Figure 1.

CPSF6 clusters host HIV-1 viral complexes and are hubs of nuclear reverse transcription. (A) Confocal microscopy images of HIV-1-infected THP-1 cells (MOI = 10, 30 h p.i.) compared to uninfected cells. The graph shows the percentage of IN associated with CPSF6 per nucleus ± SD (40 cells, 132 IN foci). Three independent experiments were performed. (B) Confocal microscopy images of immuno-RNA FISH in HIV-1-infected THP-1 cells (MOI = 20, 2 days p.i.) treated with or without NEV (10 µM). The graph shows the percentage of vRNA foci associated with CPSF6 per cell per condition ± SD (number of cells: 56 (–NEV), 34 (+NEV); number of vRNA foci: 151 (–NEV), 61 (+NEV)). Unpaired t-test, **P ≤ 0.01. Two independent experiments were performed. (C) ChIP of endogenous CPSF6 coupled to real-time qPCR of THP-1 cells infected with HIV-1 (MOI = 5, 2 days p.i.).
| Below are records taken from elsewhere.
(** Rounding a positive value that is at most a number of the format
    gives a number of the format that is at most that number. *)
Lemma binary_round_le (s : bool) (d : positive) (ez : Z) (mx : positive) (ex : Z) :
  -1074 <= ez -> bounded prec emax mx ex = true ->
  scaled d ez <= scaled mx ex ->
  exists m' e',
    binary_round prec emax s d ez = S754_finite s m' e'
    /\ bounded prec emax m' e' = true
    /\ scaled m' e' <= scaled mx ex.
Proof.
  intros E B L.
  pose proof (fexp_le_of_scaled d ez mx ex E B L) as FE.
  pose proof (bounded_facts _ _ B) as (R & Dx & Nx).
  unfold binary_round, shl_align. change (Zpos (digits2_pos d)) with (Zdigits d).
  set (E0 := fexp prec emax (Zdigits d + ez)) in *.
  assert (E0min : -1074 <= E0) by (unfold E0; rewrite fexp_eq; lia).
  destruct (E0 - ez) as [|p|k] eqn:N.
  - (* the exponent is already the canonical one *)
    assert (E0 = ez) by lia.
    rewrite binary_round_aux_canonical by (fold E0; lia).
    destruct (Z.leb_spec ez 971); [|lia].
    exists d, ez. repeat split; auto.
    apply bounded_iff. unfold E0 in *. rewrite fexp_eq in *. lia.
  - (* low bits are lost *)
    assert (F : E0 = Zdigits d + ez - 53) by (unfold E0 in *; rewrite fexp_eq in *; lia).
    assert (D : 53 < Zdigits d) by lia.
    destruct (binary_round_aux_shift s d ez E D) as (m1 & C & X & ->).
    pose proof (div_pow2_bounds d D) as Q.
    set (n := Zdigits d - 53) in *. set (q := Zpos d / 2 ^ n) in *.
    assert (En : ez + n = E0) by lia.
    pose proof (pow2_pos n ltac:(lia)) as Pn.
    change (2 ^ 52) with 4503599627370496 in *.
    change (2 ^ 53) with 9007199254740992 in *.
    destruct (Z.eq_dec ex E0) as [Eq|Ne].
    + (* same exponent: compare the mantissas *)
      assert (Ld : Zpos d <= Zpos mx * 2 ^ n).
      { unfold scaled in L. rewrite Eq, <- En in L.
        replace (ez + n + 1074) with (n + (ez + 1074)) in L by lia.
        rewrite (Z.pow_add_r 2 n (ez + 1074)), Z.mul_assoc in L by lia.
        pose proof (pow2_pos (ez + 1074) ltac:(lia)).
        apply Z.mul_le_mono_pos_r in L; lia. }
      assert (M1 : Zpos m1 <= Zpos mx).
      { destruct (Z.eq_dec (Zpos d mod 2 ^ n) 0) as [Z0|NZ].
        - rewrite (X Z0). unfold q. apply Z.div_le_upper_bound; lia.
        - assert (Zpos d <> Zpos mx * 2 ^ n)
            by (intros H; rewrite H, Z.mod_mul in NZ; lia).
          assert (q < Zpos mx) by (unfold q; apply Z.div_lt_upper_bound; lia).
          lia. }
      pose proof (Zdigits_bounds mx) as [_ Ux].
      assert (2 ^ Zdigits mx <= 2 ^ 53) by (apply pow2_le; pose proof (Zdigits_pos mx); lia).
      change (2 ^ 53) with 9007199254740992 in *.
      destruct (Z.ltb_spec (Zpos m1) 9007199254740992); [|lia].
      rewrite En. destruct (Z.leb_spec E0 971); [|lia].
      exists m1, E0. repeat split; auto.
      * apply bounded_iff. split; [|lia].
        assert (Zdigits m1 = 53) by (apply Zdigits_unique; simpl Z.sub;
          change (2 ^ 52) with 4503599627370496; change (2 ^ 53) with 9007199254740992; lia).
        lia.
      * rewrite Eq. apply scaled_mono; lia.
    + (* smaller exponent: the value is below the next power of two *)
      assert (Lx : E0 < ex) by lia.
      assert (Dmx : Zdigits mx = 53) by (apply Nx; lia).
      pose proof (scaled_bounds mx ex ltac:(lia)) as [Lmx _]. rewrite Dmx in Lmx.
      destruct (Z.ltb_spec (Zpos m1) 9007199254740992) as [Lt|Ge].
      * rewrite En. destruct (Z.leb_spec E0 971); [|lia].
        exists m1, E0. repeat split; auto.
        -- apply bounded_iff. split; [|lia].
           assert (Zdigits m1 = 53) by (apply Zdigits_unique; simpl Z.sub;
             change (2 ^ 52) with 4503599627370496; change (2 ^ 53) with 9007199254740992; lia).
           lia.
        -- assert (scaled m1 E0 <= 2 ^ (53 + E0 + 1074)).
           { unfold scaled. replace (53 + E0 + 1074) with (53 + (E0 + 1074)) by lia.
             rewrite (Z.pow_add_r 2 53 (E0 + 1074)) by lia.
             change (2 ^ 53) with 9007199254740992.
             pose proof (pow2_pos (E0 + 1074) ltac:(lia)).
             apply Z.mul_le_mono_nonneg_r; lia. }
           assert (2 ^ (53 + E0 + 1074) <= 2 ^ (53 - 1 + ex + 1074)) by (apply pow2_le; lia).
           lia.
      * rewrite En. destruct (Z.leb_spec (E0 + 1) 971); [|lia].
        exists 4503599627370496%positive, (E0 + 1). repeat split; auto.
        -- apply bounded_iff. change (Zdigits 4503599627370496) with 53. lia.
        -- assert (scaled 4503599627370496 (E0 + 1) = 2 ^ (52 + (E0 + 1 + 1074))).
           { unfold scaled. rewrite (Z.pow_add_r 2 52 (E0 + 1 + 1074)) by lia.
             reflexivity. }
           assert (2 ^ (52 + (E0 + 1 + 1074)) <= 2 ^ (53 - 1 + ex + 1074)) by (apply pow2_le; lia).
           lia.
  - (* the mantissa is shifted left to the canonical exponent *)
    assert (K : ez = E0 + Zpos k) by lia.
    assert (C : fexp prec emax (Zdigits (Pos.iter xO d k) + E0) = E0).
    { rewrite iter_xO_digits. unfold E0. f_equal. lia. }
    rewrite binary_round_aux_canonical by exact C.
    destruct (Z.leb_spec E0 971); [|lia].
    exists (Pos.iter xO d k), E0. repeat split; auto.
    + apply bounded_iff. rewrite fexp_eq in C. lia.
    + replace E0 with (ez - Zpos k) by lia. rewrite scaled_shift by lia. exact L.
Qed.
Different reverse transcription products were amplified and normalized on the input ± SD. NI, non-infected; RT, reverse transcription. One-way ANOVA followed by Tukey's multiple comparison test, *P ≤ 0.05, **P ≤ 0.01, ****P ≤ 0.0001. On the bottom, western blot of CPSF6 of ChIP products in HIV-1-infected cells compared to the input. Scale bar, 5 µm.